Il y a donc une prise en compte réelle et positive des problèmes juridiques d'abord, des problèmes de sécurité ensuite. Néanmoins, un certain nombre de sujets demeurent, y compris en matière de sécurité.

Tout d'abord, le ministère a donc délégué cette mission d'audit à une structure dénommée Organisme pour la sécurité de l'aviation civile (OSAC). Je n'ai rien à redire sur la qualité du travail de cette société. En revanche, sa structure juridique soulève des questions. Il s'agit en effet de la filiale d'une société anonyme dont le capital est détenu par une association dont nous ne pouvons pas connaître les membres. S'agissant d'un organisme exerçant mission régalienne, c'est tout de même problématique. Qui sont ses membres ? Sont-ils impliqués dans le transport aérien ? Y a-t-il des conflits d'intérêts ?

Autant je pense que les questions ont été prises à bras-le-corps, et il faut le saluer, autant il me paraît y avoir ici un risque juridique qui n'est pas purement théorique. Parmi les personnes que j'ai auditionnées, certaines dénoncent des conflits d'intérêts. À tort ou à raison, je n'en ai aucune idée, mais l'État doit exercer une vigilance juridique. La sécurité aérienne est une mission véritablement régalienne, une des missions centrales de l'État. Elle ne devrait pas être déléguée.

Bref, nous constatons une véritable avancée en matière de sécurité, mais une forte interrogation juridique demeure.

Je voudrais également insister sur deux risques à peine évoqués par la Cour des comptes mais qui me paraissent très graves.
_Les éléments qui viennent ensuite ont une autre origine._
(** C20. The cache patterns over one cache and one database: any number of
    callers of the read-through reads (synchronous, half-asynchronous,
    asynchronous, shared, typed, with a Bloom filter) and of the write-through
    writes, and the goroutines that they start, interleaved at each of their
    operations; the cache may drop values whenever it likes, and a [Set] that
    fails may have happened.
    Outside the set of stale keys that the run computes, the cache never holds
    anything but the value of the database.  A read that nobody disturbs, while no
    call for its key is in flight, returns or panics, never changes the database,
    and when it succeeds with a key that is not stale gives the database's value.
    A synchronous write that nobody disturbs and that succeeds is read back by a
    read that follows, whichever it is.  And a key can be stale only while a
    goroutine carries a value for it, unless one of the code's gaps has opened: a
    call of [SetV1], of [SetV2] or of [SingleFlightCacheV1.Get], a [Set] of the
    cache that failed, or a store while another goroutine was between its load or
    store and its [Set]. *)
Theorem patterns_coherent w0 tr w D S :
  initial w0 -> run w0 tr w D S ->
  (forall k v, k ∉ D -> view (m_c (mem w)) !! k = Some v -> tbl (m_l (mem w)) !! k = Some v) /\
  (forall a key, reads a = Some key -> g_flight (m_g (mem w)) key = None ->
     match undisturbed 5 (Running (perform a) []) (mem w) with
     | Ok (m', Running (CRet x) []) =>
         tbl (m_l m') = tbl (m_l (mem w)) /\
         forall v, x = (v, None) -> key ∉ D -> tbl (m_l (mem w)) !! key = Some v
     | Ok _ => False
     | Panic _ => True
     end) /\
  (forall key v exp m1 a m2 u,
     undisturbed 5 (Running (perform (ASet key v exp)) []) (mem w) = Ok (m1, Running (CRet (nil, None)) []) ->
     reads a = Some key -> g_flight (m_g m1) key = None ->
     undisturbed 5 (Running (perform a) []) m1 = Ok (m2, Running (CRet (u, None)) []) -> u = v) /\
  (forall key, Forall (calm key) tr -> key ∈ D -> exists i v, carried_by w i = Some (key, v)).
Proof.
  intros H0 Hr. pose proof (run_coh _ _ _ _ _ H0 Hr) as Hw. split_and!.
  - exact (coh_view _ _ _ Hw).
  - intros a key Ha Hg. pose proof (read_undisturbed a key _ Ha Hg) as Hx. unfold read_result in Hx.
    repeat case_match; try done. destruct Hx as [Ht Hv]. split; [done|]. intros v -> Hk.
    apply Hv; [done|]. intros u. by apply (coh_view _ _ _ Hw).
  - intros key v exp m1 a m2 u E1 Ha Hg E2. apply write_undisturbed in E1 as [Ht Hv].
    pose proof (read_undisturbed a key _ Ha Hg) as Hx. rewrite E2 in Hx. destruct Hx as [_ Hx].
    assert (Some v = Some u) as [=]; [|done].
    rewrite <-(Hx u eq_refl); rewrite Ht, lookup_insert_eq; [done|]. by intros x ->%Hv.
  - intros key HF. apply (calm_stale _ _ _ _ (run_keeps_calm _ _ _ _ _ _ H0 Hr HF)).
Qed.
End coherence.

(** ** The caches of the repository hold what was set *)

Section values.
Context {V E : Type} (onEvicted : string -> V -> E -> E).

Definition values (d : gmap string (item (V := V))) : gmap string V := it_val <$> d.
Lemma values_delete key d : values (delete key d) ⊆ values d.
Proof. unfold values. rewrite fmap_delete. apply delete_subseteq. Qed.
Lemma sec_get_values key now s s' x :
  sec_get onEvicted key now s = (s', x) ->
  values s'.1 ⊆ values s.1 /\ forall v, x = inr v -> values s.1 !! key = Some v.
Proof.
  unfold sec_get, sec_delete. destruct (s.1 !! key) as [i|] eqn:Ek.
  - unfold values at 3. rewrite lookup_fmap, Ek. destruct (deadlineBefore i now); intros [= <- <-];
      (split; [|by intros v [= <-]]); [apply values_delete|done].
  - intros [= <- <-]. done.
Qed.
Lemma values_set key v exp now s :
  values (sec_set (E := E) key v exp now s).1 = <[key := v]> (values s.1).
Proof. unfold values, sec_set. cbn [fst]. by rewrite fmap_insert. Qed.

(** A critical section that comes to an end. *)
Lemma locked_section_inv {A} (f : gmap string (item (V := V)) * E -> gmap string (item (V := V)) * E * (cache_error + A)) c c' x :
  (Lock ;; deferred Unlock (section f)) c = Ok (c', x) ->
  exists s', f (data c, ev c) = (s', x) /\ data c' = s'.1 /\ ev c' = s'.2.
Proof.
  rewrite GM_bind_eq. unfold Lock. case_decide; [|done]. unfold deferred, section, Unlock.
  cbn [data ev set_mutex mutex]. destruct (f (data c, ev c)) as [[d e] y]. cbn. intros [= <- <-]. by exists (d, e).
Qed.
Lemma Get_inv key now c c' x :
  Get onEvicted key now c = Ok (c', x) ->
  exists s', sec_get onEvicted key now (data c, ev c) = (s', x) /\ data c' = s'.1.
Proof.
  unfold Get. rewrite GM_bind_eq. unfold RLock. destruct (writer (mutex c)) eqn:Hw; [done|].
  rewrite GM_bind_eq. cbn [gm_get]. rewrite GM_bind_eq. unfold RUnlock. cbn [set_mutex mutex readers data ev].
  destruct (data c !! key) as [v|] eqn:Ek.
  - intros Hs. by destruct (locked_section_inv _ _ _ _ Hs) as (s' & Hs' & Hd & _); [exists s'].
  - intros [= <- <-]. exists (data c, ev c). unfold sec_get. cbn [fst]. by rewrite Ek.
Qed.

End values.

Section instances.
Context {V E : Type} (onEvicted : string -> V -> E -> E).

#[export] Instance local_CacheView : CacheView timed V (HC := local_CacheOps onEvicted).
Proof.
  exists (fun t => values (data (tm_cache t))).
  - intros key [c now] c' x. cbn. unfold timed_run. cbn [tm_cache tm_now].
    destruct (Get onEvicted key now c) as [[c1 y]|] eqn:EG; [|done]. intros [= <- <-].
    destruct (Get_inv _ _ _ _ _ _ EG) as (s' & Hs & Hd). cbn [tm_cache]. rewrite Hd.
    exact (sec_get_values _ _ _ _ _ _ Hs).
  - intros key v exp [c now] c' x. cbn. unfold timed_run. cbn [tm_cache tm_now].
    destruct (Set_ key v exp now c) as [[c1 y]|] eqn:ES; [|done]. intros [= <- <-].
    destruct (locked_section_inv _ _ _ _ ES) as (s' & [= <- <-] & Hd & _). cbn [tm_cache]. rewrite Hd, values_set.
    split; [done|]. intros k u [[-> ->]|[Hne Hu]]%lookup_insert_Some; auto.
Defined.

(** The bounded cache: a [Set] that is refused changes nothing. *)
Definition maxcnt_CacheOps (maxCnt : Z) : CacheOps (timed (V := V) (E := Z * E)) V := {|
  cache_Set := fun key v exp => timed_run (fun now => MaxCnt_Set maxCnt key v exp now);
  cache_Get := fun key => timed_run (fun now => Get (MaxCnt.onEvicted onEvicted) key now);
  cache_Delete := fun key => timed_run (fun _ => Delete (MaxCnt.onEvicted onEvicted) key)
|}.
#[export] Instance maxcnt_CacheView maxCnt :
  CacheView timed V (HC := maxcnt_CacheOps maxCnt).
Proof.
  exists (fun t => values (data (tm_cache t))).
  - intros key [c now] c' x. cbn. unfold timed_run. cbn [tm_cache tm_now].
    destruct (Get (MaxCnt.onEvicted onEvicted) key now c) as [[c1 y]|] eqn:EG; [|done]. intros [= <- <-].
    destruct (Get_inv _ _ _ _ _ _ EG) as (s' & Hs & Hd). cbn [tm_cache]. rewrite Hd.
    exact (sec_get_values _ _ _ _ _ _ Hs).
  - intros key v exp [c now] c' x. cbn. unfold timed_run. cbn [tm_cache tm_now].
    destruct (MaxCnt_Set maxCnt key v exp now c) as [[c1 y]|] eqn:ES; [|done]. intros [= <- <-].
    destruct (locked_section_inv _ _ _ _ ES) as (s' & Hs & Hd & _). cbn [tm_cache]. rewrite Hd.
    revert Hs. unfold sec_max_set. destruct (_ && _); intros [= <- <-].
    + split; [done|]. auto.
    + cbn [fst]. rewrite values_set. split; [done|]. intros k u [[-> ->]|[Hne Hu]]%lookup_insert_Some; auto.
Defined.
End instances.

(** ** Runs that can be computed *)

Section execute.
Context {C V L G : Type} {HC : CacheOps C V} {HG : Flight G} {EV : EqDecision V}.
Context (nil : V) (isT : V -> bool) (HasKey : string -> bool).
Context (r : ReadThroughCache (V := V) (L := L)) (store : string -> V -> L -> L * option cache_error).
Abbreviation system := (@Coherence.system C V L G).
Abbreviation event := (@Coherence.event C V).
Abbreviation trace := (list (system * event * effect (V := V) (L := L))).

(** Some calls and steps after a trace, with what [run] keeps of them. *)
Fixpoint execute (evs : list event) (tr : trace) (w : system) (D : gset string) (S : gset nat)
  : option (trace * system * gset string * gset nat) :=
  match evs with
  | [] => Some (tr, w, D, S)
  | Call a :: evs' =>
      let w' := call nil isT HasKey r store a w in
      execute evs' (tr ++ [(w, Call a, Silent)]) w' D (stale_carriers (length (threads w)) Silent w w' S)
  | Step i :: evs' =>
      match step nil i w with
      | Some (Ok (w', e)) =>
          execute evs' (tr ++ [(w, Step i, e)]) w' (stale_keys i e D S) (stale_carriers i e w w' S)
      | _ => None
      end
  | Recache _ :: _ => None
  end.
Lemma execute_run {HV : CacheView C V} w0 evs : forall tr w D S tr' w' D' S',
  run nil isT HasKey r store w0 tr w D S -> execute evs tr w D S = Some (tr', w', D', S') ->
  run nil isT HasKey r store w0 tr' w' D' S'.
Proof.
  induction evs as [|[a|i|c] evs IH]; intros tr w D S tr' w' D' S' Hr; cbn [execute].
  - by intros [= <- <- <- <-].
  - apply IH. by apply run_call.
  - destruct (step nil i w) as [[[w1 e]|]|] eqn:E; [|done..]. apply IH. by apply run_step.
  - done.
Qed.
End execute.

(** A table of numbers that refuses zero. *)
Definition rows_load (key : string) (l : gmap string nat) : gmap string nat * (nat * option cache_error) :=
  (l, match l !! key with Some v => (v, None) | None => (0, Some (ErrCache "no rows")) end).
Definition rows_store (key : string) (v : nat) (l : gmap string nat) : gmap string nat * option cache_error :=
  if decide (v = 0) then (l, Some (ErrCache "refused")) else (<[key := v]> l, None).
Definition rows_cache : ReadThroughCache (V := nat) (L := gmap string nat) := mkReadThrough rows_load 0.
#[export] Instance rows_Backend : Backend (LoadFunc rows_cache) rows_store.
Proof.
  exists id.
  - intros key l l' v err. cbn. unfold rows_load.
    destruct (l !! key) as [u|]; intros [= <- <- <-]; done.
  - intros key v l l' err. unfold rows_store. case_decide; by intros [= <- <-].
Defined.
Definition no_evict : string -> nat -> unit -> unit := fun _ _ e => e.
#[local] Existing Instance local_CacheOps.
Abbreviation local := (timed (V := nat) (E := unit)).
Abbreviation rows_system := (system (C := local) (V := nat) (L := gmap string nat) (G := gmap string nat)).
Definition rows_start : rows_system :=
  mkSystem (mkMemory (mkTimed (NewBuildInMapCache tt) 0) {[ "a" := 1 ]} ∅ []) [].
Definition rows_run (evs : list (event (C := local) (V := nat))) :=
  execute (HC := local_CacheOps no_evict) 0 (fun v => negb (v =? 0)) (fun _ => true) rows_cache rows_store evs
    [] rows_start ∅ ∅.
(** Whether ["a"] is stale at the end, what the cache has for it, and the database. *)
Definition rows_answer (evs : list (event (C := local) (V := nat))) : option (bool * option nat * option nat) :=
  match rows_run evs with
  | Some (_, w, D, _) =>
      Some (bool_decide ("a" ∈ D), it_val <$> data (tm_cache (m_c (mem w))) !! "a", m_l (mem w) !! "a")
  | None => None
  end.

(** The goroutine of [GetV2] has loaded when the key is written: it brings the
    old value back.  So does that of [GetV1]. *)
Example late_reload :
  rows_answer [Call (AGetV2 "a"); Step 0; Step 0; Step 1; Call (ASet "a" 2 0); Step 2; Step 2; Step 1] =
  Some (true, Some 1, Some 2).
Proof. vm_compute. reflexivity. Qed.
Example late_refresh :
  rows_answer [Call (AGetV1 "a"); Step 0; Step 0; Step 0; Call (ASet "a" 2 0); Step 2; Step 2; Step 1] =
  Some (true, Some 1, Some 2).
Proof. vm_compute. reflexivity. Qed.
(** Two writers that store in one order and cache in the other. *)
Example crossed_writes :
  rows_answer [Call (ASet "a" 2 0); Call (ASetV3 "a" 3 0); Step 0; Step 1; Step 2; Step 2; Step 0] =
  Some (true, Some 2, Some 3).
Proof. vm_compute. reflexivity. Qed.
(** What the database refuses reaches the cache by [SetV2]. *)
Example refused_write :
  rows_answer [Call (ASetV2 "a" 0 0); Step 0; Step 0; Step 1] = Some (true, Some 0, Some 1).
Proof. vm_compute. reflexivity. Qed.
(** A later write that nobody disturbs makes the key safe again. *)
Example safe_again :
  rows_answer [Call (AGetV2 "a"); Step 0; Step 0; Step 1; Call (ASet "a" 2 0); Step 2; Step 2; Step 1;
               Call (ASet "a" 5 0); Step 3; Step 3] = Some (false, Some 5, Some 5).
Proof. vm_compute. reflexivity. Qed.

(** A refresh that comes to its end, and a write that is between its store and
    its [Set]. *)
Definition rows_events : list (event (C := local) (V := nat)) :=
  [Call (AGetV1 "a"); Step 0; Step 0; Step 0; Step 1; Call (ASet "a" 2 0); Step 2].
Definition rows_end :=
  match rows_run rows_events with Some x => x | None => ([], rows_start, ∅, ∅) end.

Lemma patterns_coherent_witness :
  ("b" ∉ rows_end.1.2 /\ forall v,
     view (CacheView := local_CacheView no_evict) (m_c (mem rows_end.1.1.2)) !! "b" = Some v ->
     m_l (mem rows_end.1.1.2) !! "b" = Some v) /\
  "a" ∈ rows_end.1.2 /\ exists i v, carried_by rows_end.1.1.2 i = Some ("a", v).
Proof.
  pose proof (execute_run (HC := local_CacheOps no_evict) (HV := local_CacheView no_evict) 0 (fun v => negb (v =? 0))
    (fun _ => true) rows_cache rows_store rows_start rows_events [] rows_start ∅ ∅
    (rows_end.1.1.1) (rows_end.1.1.2) (rows_end.1.2) (rows_end.2) (run_nil _ _ _ _ _ _) eq_refl) as Hr.
  assert (initial rows_cache rows_store (HV := local_CacheView no_evict) rows_start) as H0.
  { split; [|reflexivity]. exact (map_empty_subseteq (M := gmap string) (A := nat) {[ "a" := 1 ]}). }
  destruct (patterns_coherent (HV := local_CacheView no_evict) 0 (fun v => negb (v =? 0)) (fun _ => true)
    rows_cache rows_store rows_start _ _ _ _ H0 Hr) as (H1 & _ & _ & H4).
  assert ("a" ∈ rows_end.1.2) as Ha by (refine (bool_decide_eq_true_1 _ _); vm_compute; reflexivity).
  assert ("b" ∉ rows_end.1.2) as Hb by (refine (bool_decide_eq_true_1 _ _); vm_compute; reflexivity).
  split; [|split; [exact Ha|]].
  - split; [exact Hb|]. intros v. exact (H1 "b" v Hb).
  - apply (H4 "a"); [|exact Ha].
    repeat constructor; cbn; discriminate.
Defined.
Le premier est le risque de sécurité – non plus au sens de la sécurité aérienne, mais au sens de la confidentialité. Car ces transports intra-théâtres peuvent être confiés à des sociétés susceptibles de recueillir, de façon directe ou indirecte, des informations sur le mode opératoire de nos armées et sur leur activité – des informations qui peuvent intéresser beaucoup de monde ! En outre, ces sociétés sont parfois amenées à transporter nos forces spéciales, donc à avoir connaissance des noms de leurs membres, alors que ces noms doivent normalement être protégés.

Le second risque est d'ordre « réputationnel ». Quand on examine les sociétés auxquelles les armées ont recours, leur structure, leur personnel, on peut avoir des doutes sur leurs activités. Pour certaines, d'ailleurs, il y a plus qu'un doute : elles sont mises en cause dans des trafics ou dans d'autres activités répréhensibles. Le fait, pour nos armées, de travailler avec ces sociétés ne soulève-t-il pas à tout le moins un problème d'image ?

En réalité, ces questions de confidentialité et d'image me paraissent assez lourdes. Il faut saluer la réorganisation qui est en cours, mais, si elle s'arrête là, elle n'est pas suffisante. Pour mener jusqu'au bout ce travail d'assainissement qui me paraît nécessaire, je formulerai trois suggestions.

La première concerne l'attribution du « confidentiel défense ». Dans sa conception, cette classification répondait à de tout autres préoccupations : il s'agissait de protéger des secrets au sein du ministère ou des industries d'armement.

Dans le cadre des externalisations, l'enjeu est très différent. Il faut donc repenser le confidentiel défense pour l'adapter aux marchés externalisés. J'ajoute que la direction de la sécurité et du renseignement de la défense fait très bien son travail, mais sans disposer d'une nouvelle définition qui me paraîtrait d'actualité sur ce sujet. Si on lui confie cette nouvelle mission, comme cela semble souhaitable, il faut la renforcer. Aujourd'hui, elle n'a pas tous les moyens nécessaires pour s'en acquitter. Quoi qu'il en soit, compte tenu de la nature des sociétés que j'évoquais tout à l'heure, il est indispensable de procéder à un renforcement de la classification « confidentiel défense » appliquée aux externalisations.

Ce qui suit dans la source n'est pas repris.